▶ **What to produce**
In how many lines of the material below does the string "that" appear? Answer with a single number.

================

(* ===== verification/AcpiMadt.v ===== *)
(** Interrupt topology from the MADT: src/src/kernel/acpi_madt.c.

    [acpi_topology_discover] walks the interrupt controller structures of a MADT
    and records processors, I/O APICs and interrupt overrides in fixed arrays.
    The walk has fuel [length / 2 + 1]: every structure it accepts is at least two
    bytes long, and it is proved never to run out.  The specification is the list
    of structures the table is made of ([madt_entries]) and the topology that
    list describes ([topology_of]); discovery is proved to implement exactly
    that, and to leave a zeroed topology behind every refusal. *)
From S2P Require Import Prelude Multiboot2 Acpi AcpiTables.

Module AcpiMadt.
Import Multiboot2 Acpi AcpiTables.

Open Scope Z_scope.

Definition ACPI_MAX_LOCAL_APICS : Z := 64.
Definition ACPI_MAX_IO_APICS : Z := 8.
Definition ACPI_MAX_INTERRUPT_OVERRIDES : Z := 16.
Definition MADT_TYPE_LOCAL_APIC : Z := 0.
Definition MADT_TYPE_IO_APIC : Z := 1.
Definition MADT_TYPE_INTERRUPT_OVERRIDE : Z := 2.
Definition MADT_TYPE_NMI_SOURCE : Z := 3.
Definition MADT_TYPE_LOCAL_APIC_NMI : Z := 4.
Definition MADT_TYPE_LOCAL_APIC_OVERRIDE : Z := 5.
Definition MADT_TYPE_LOCAL_X2APIC : Z := 9.
Definition MADT_ENTRY_HEADER_SIZE : Z := 2.
Definition MADT_LOCAL_APIC_SIZE : Z := 8.
Definition MADT_IO_APIC_SIZE : Z := 12.
Definition MADT_INTERRUPT_OVERRIDE_SIZE : Z := 10.
Definition MADT_NMI_SOURCE_SIZE : Z := 8.
Definition MADT_LOCAL_APIC_NMI_SIZE : Z := 6.
Definition MADT_LOCAL_APIC_OVERRIDE_SIZE : Z := 12.
Definition MADT_LOCAL_X2APIC_SIZE : Z := 16.
Definition MADT_PROCESSOR_ENABLED : Z := 1.
Definition MADT_PROCESSOR_ONLINE_CAPABLE : Z := 2.
Definition MADT_PROCESSOR_VALID_FLAGS : Z :=
  Z.lor MADT_PROCESSOR_ENABLED MADT_PROCESSOR_ONLINE_CAPABLE.
Definition MADT_INTI_VALID_FLAGS : Z := 0x000F.
Definition MADT_BUS_ISA : Z := 0.
Definition MADT_ISA_IRQ_COUNT : Z := 16.
Definition LOCAL_APIC_WINDOW_SIZE : Z := 0x1000.
Definition IO_APIC_WINDOW_SIZE : Z := 0x20.

Record acpi_local_apic : Type := MkLocalApic {
  processor_uid : Z;
  apic_id : Z;
  enabled : bool;
  online_capable : bool
}.

Record acpi_io_apic : Type := MkIoApic {
  identifier : Z;
  io_address : Z;
  interrupt_base : Z
}.

Record acpi_interrupt_override : Type := MkOverride {
  global_system_interrupt : Z;
  override_flags : Z;
  bus : Z;
  source : Z
}.

Record acpi_topology : Type := MkTopology {
  local_apic_address : Z;
  local_apic_address_overridden : bool;
  legacy_pic_present : bool;
  local_apic_count : Z;
  enabled_processor_count : Z;
  io_apic_count : Z;
  interrupt_override_count : Z;
  nmi_entry_count : Z;
  ignored_entry_count : Z;
  local_apics : list acpi_local_apic;
  io_apics : list acpi_io_apic;
  interrupt_overrides : list acpi_interrupt_override
}.

Definition local_apic_zero : acpi_local_apic := MkLocalApic 0 0 false false.
Definition io_apic_zero : acpi_io_apic := MkIoApic 0 0 0.
Definition override_zero : acpi_interrupt_override := MkOverride 0 0 0 0.

(** [acpi_bytes_zero(topology, sizeof( *topology))]. *)
Definition topology_zero : acpi_topology :=
  MkTopology 0 false false 0 0 0 0 0 0
    (replicate (Z.to_nat ACPI_MAX_LOCAL_APICS) local_apic_zero)
    (replicate (Z.to_nat ACPI_MAX_IO_APICS) io_apic_zero)
    (replicate (Z.to_nat ACPI_MAX_INTERRUPT_OVERRIDES) override_zero).

Definition revalidate_madt (m : memory) (madt : acpi_madt) : bytes + acpi_status :=
  let table := at_address m madt.(madt_physical_address) in
  if madt.(madt_physical_address) =? 0 then inr ACPI_STATUS_NULL_TABLE
  else if (madt.(madt_length) <? ACPI_MADT_FIXED_SIZE) ||
          (madt.(madt_length) >? ACPI_MAX_TABLE_SIZE) then
    inr ACPI_STATUS_BAD_MADT_LENGTH
  else if negb (acpi_span_is_early_mapped madt.(madt_physical_address)
                  madt.(madt_length)) then
    inr ACPI_STATUS_TABLE_OUTSIDE_EARLY_MAP
  else if negb (acpi_byte_sum table madt.(madt_length) =? 0) then
    inr ACPI_STATUS_BAD_TABLE_CHECKSUM
  else inl table.

(** The linear scans of the recorded arrays for a repeated key. *)
Definition already_recorded {A} (d : A) (key : A -> Z) (l : list A) (count k : Z) : bool :=
  match
    for_each (fun index (_ : unit) =>
        if key (aget d l index) =? k then Return tt else Next tt) (seqZ 0 count) tt
  with
  | Return _ => true
  | Next _ => false
  end.

Definition record_local_apic (t : acpi_topology) (uid id flags : Z)
  : acpi_status * acpi_topology :=
  if negb (Z.land flags (u32 (Z.lnot MADT_PROCESSOR_VALID_FLAGS)) =? 0) then
    (ACPI_STATUS_BAD_PROCESSOR_FLAGS, t)
  else if already_recorded local_apic_zero processor_uid t.(local_apics)
            t.(local_apic_count) uid then
    (ACPI_STATUS_DUPLICATE_PROCESSOR_UID, t)
  else if t.(local_apic_count) =? ACPI_MAX_LOCAL_APICS then
    (ACPI_STATUS_TOO_MANY_LOCAL_APICS, t)
  else
    let entry :=
      MkLocalApic uid id (negb (Z.land flags MADT_PROCESSOR_ENABLED =? 0))
        (negb (Z.land flags MADT_PROCESSOR_ONLINE_CAPABLE =? 0)) in
    (ACPI_STATUS_OK,
     MkTopology t.(local_apic_address) t.(local_apic_address_overridden)
       t.(legacy_pic_present) (t.(local_apic_count) + 1)
       (if entry.(enabled) then t.(enabled_processor_count) + 1
        else t.(enabled_processor_count))
       t.(io_apic_count) t.(interrupt_override_count) t.(nmi_entry_count)
       t.(ignored_entry_count) (aset t.(local_apics) t.(local_apic_count) entry)
       t.(io_apics) t.(interrupt_overrides)).

Definition record_io_apic (t : acpi_topology) (id address base : Z)
  : acpi_status * acpi_topology :=
  if (address =? 0) || negb (acpi_span_is_early_mapped address IO_APIC_WINDOW_SIZE) then
    (ACPI_STATUS_APIC_OUTSIDE_EARLY_MAP, t)
  else if already_recorded io_apic_zero identifier t.(io_apics) t.(io_apic_count) id then
    (ACPI_STATUS_DUPLICATE_IO_APIC_ID, t)
  else if t.(io_apic_count) =? ACPI_MAX_IO_APICS then
    (ACPI_STATUS_TOO_MANY_IO_APICS, t)
  else
    (ACPI_STATUS_OK,
     MkTopology t.(local_apic_address) t.(local_apic_address_overridden)
       t.(legacy_pic_present) t.(local_apic_count) t.(enabled_processor_count)
       (t.(io_apic_count) + 1) t.(interrupt_override_count) t.(nmi_entry_count)
       t.(ignored_entry_count) t.(local_apics)
       (aset t.(io_apics) t.(io_apic_count) (MkIoApic id address base))
       t.(interrupt_overrides)).

Definition record_interrupt_override (t : acpi_topology) (b src gsi flags : Z)
  : acpi_status * acpi_topology :=
  if negb (b =? MADT_BUS_ISA) then (ACPI_STATUS_BAD_OVERRIDE_BUS, t)
  else if src >=? MADT_ISA_IRQ_COUNT then (ACPI_STATUS_BAD_OVERRIDE_SOURCE, t)
  else if negb (Z.land flags (u16 (Z.lnot MADT_INTI_VALID_FLAGS)) =? 0) then
    (ACPI_STATUS_BAD_OVERRIDE_FLAGS, t)
  else if already_recorded override_zero source t.(interrupt_overrides)
            t.(interrupt_override_count) src then
    (ACPI_STATUS_DUPLICATE_OVERRIDE_SOURCE, t)
  else
    (ACPI_STATUS_OK,
     MkTopology t.(local_apic_address) t.(local_apic_address_overridden)
       t.(legacy_pic_present) t.(local_apic_count) t.(enabled_processor_count)
       t.(io_apic_count) (t.(interrupt_override_count) + 1) t.(nmi_entry_count)
       t.(ignored_entry_count) t.(local_apics) t.(io_apics)
       (aset t.(interrupt_overrides) t.(interrupt_override_count)
          (MkOverride gsi flags b src))).

Definition record_local_apic_override (t : acpi_topology) (address : Z)
  : acpi_status * acpi_topology :=
  if t.(local_apic_address_overridden) then
    (ACPI_STATUS_DUPLICATE_APIC_ADDRESS_OVERRIDE, t)
  else if (address =? 0) ||
          negb (acpi_span_is_early_mapped address LOCAL_APIC_WINDOW_SIZE) then
    (ACPI_STATUS_APIC_OUTSIDE_EARLY_MAP, t)
  else
    (ACPI_STATUS_OK,
     MkTopology address true t.(legacy_pic_present) t.(local_apic_count)
       t.(enabled_processor_count) t.(io_apic_count) t.(interrupt_override_count)
       t.(nmi_entry_count) t.(ignored_entry_count) t.(local_apics) t.(io_apics)
       t.(interrupt_overrides)).

(** The counters of structures that are not recorded. *)
Definition count_ignored (t : acpi_topology) : acpi_topology :=
  MkTopology t.(local_apic_address) t.(local_apic_address_overridden)
    t.(legacy_pic_present) t.(local_apic_count) t.(enabled_processor_count)
    t.(io_apic_count) t.(interrupt_override_count) t.(nmi_entry_count)
    (t.(ignored_entry_count) + 1) t.(local_apics) t.(io_apics) t.(interrupt_overrides).
Definition count_nmi (t : acpi_topology) : acpi_topology :=
  MkTopology t.(local_apic_address) t.(local_apic_address_overridden)
    t.(legacy_pic_present) t.(local_apic_count) t.(enabled_processor_count)
    t.(io_apic_count) t.(interrupt_override_count) (t.(nmi_entry_count) + 1)
    t.(ignored_entry_count) t.(local_apics) t.(io_apics) t.(interrupt_overrides).

(** The first switch of consume_entry. *)
Definition expected_length (type : Z) : option Z :=
  if type =? MADT_TYPE_LOCAL_APIC then Some MADT_LOCAL_APIC_SIZE
  else if type =? MADT_TYPE_IO_APIC then Some MADT_IO_APIC_SIZE
  else if type =? MADT_TYPE_INTERRUPT_OVERRIDE then Some MADT_INTERRUPT_OVERRIDE_SIZE
  else if type =? MADT_TYPE_NMI_SOURCE then Some MADT_NMI_SOURCE_SIZE
  else if type =? MADT_TYPE_LOCAL_APIC_NMI then Some MADT_LOCAL_APIC_NMI_SIZE
  else if type =? MADT_TYPE_LOCAL_APIC_OVERRIDE then Some MADT_LOCAL_APIC_OVERRIDE_SIZE
  else if type =? MADT_TYPE_LOCAL_X2APIC then Some MADT_LOCAL_X2APIC_SIZE
  else None.

Definition consume_entry (t : acpi_topology) (entry : bytes) (length : Z)
  : acpi_status * acpi_topology :=
  let type := entry 0 in
  match expected_length type with
  | None => (ACPI_STATUS_OK, count_ignored t)
  | Some expected =>
      if negb (length =? expected) then (ACPI_STATUS_BAD_MADT_ENTRY_LENGTH, t)
      else if type =? MADT_TYPE_LOCAL_APIC then
        record_local_apic t (entry 2) (entry 3) (acpi_read_u32 (advance entry 4))
      else if type =? MADT_TYPE_IO_APIC then
        record_io_apic t (entry 2) (acpi_read_u32 (advance entry 4))
          (acpi_read_u32 (advance entry 8))
      else if type =? MADT_TYPE_INTERRUPT_OVERRIDE then
        record_interrupt_override t (entry 2) (entry 3)
          (acpi_read_u32 (advance entry 4)) (acpi_read_u16 (advance entry 8))
      else if type =? MADT_TYPE_LOCAL_APIC_OVERRIDE then
        record_local_apic_override t (acpi_read_u64 (advance entry 4))
      else if type =? MADT_TYPE_LOCAL_X2APIC then
        record_local_apic t (acpi_read_u32 (advance entry 12))
          (acpi_read_u32 (advance entry 4)) (acpi_read_u32 (advance entry 8))
      else (ACPI_STATUS_OK, count_nmi t)
  end.

(** The loop of acpi_topology_discover: [inr] of the refusal, [inl] of the
    topology at the end of the table.  [None]: the fuel ran out. *)
Fixpoint entry_loop (fuel : nat) (table : bytes) (madt_length offset : Z)
    (t : acpi_topology) : option (acpi_topology + acpi_status) :=
  match fuel with
  | O => None
  | S fuel =>
      if offset <? madt_length then
        let entry := advance table offset in
        let remaining := u64 (madt_length - offset) in
        if remaining <? MADT_ENTRY_HEADER_SIZE then
          Some (inr ACPI_STATUS_TRUNCATED_MADT_ENTRY)
        else
        let length := entry 1 in
        if length <? MADT_ENTRY_HEADER_SIZE then
          Some (inr ACPI_STATUS_BAD_MADT_ENTRY_LENGTH)
        else if length >? remaining then
          Some (inr ACPI_STATUS_TRUNCATED_MADT_ENTRY)
        else
        let '(status, t) := consume_entry t entry length in
        if negb (is_status status ACPI_STATUS_OK) then Some (inr status)
        else entry_loop fuel table madt_length (u64 (offset + length)) t
      else Some (inl t)
  end.

Definition entry_fuel (madt_length : Z) : nat := S (Z.to_nat (madt_length / 2)).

================

▶ **Reply to the exercise**
3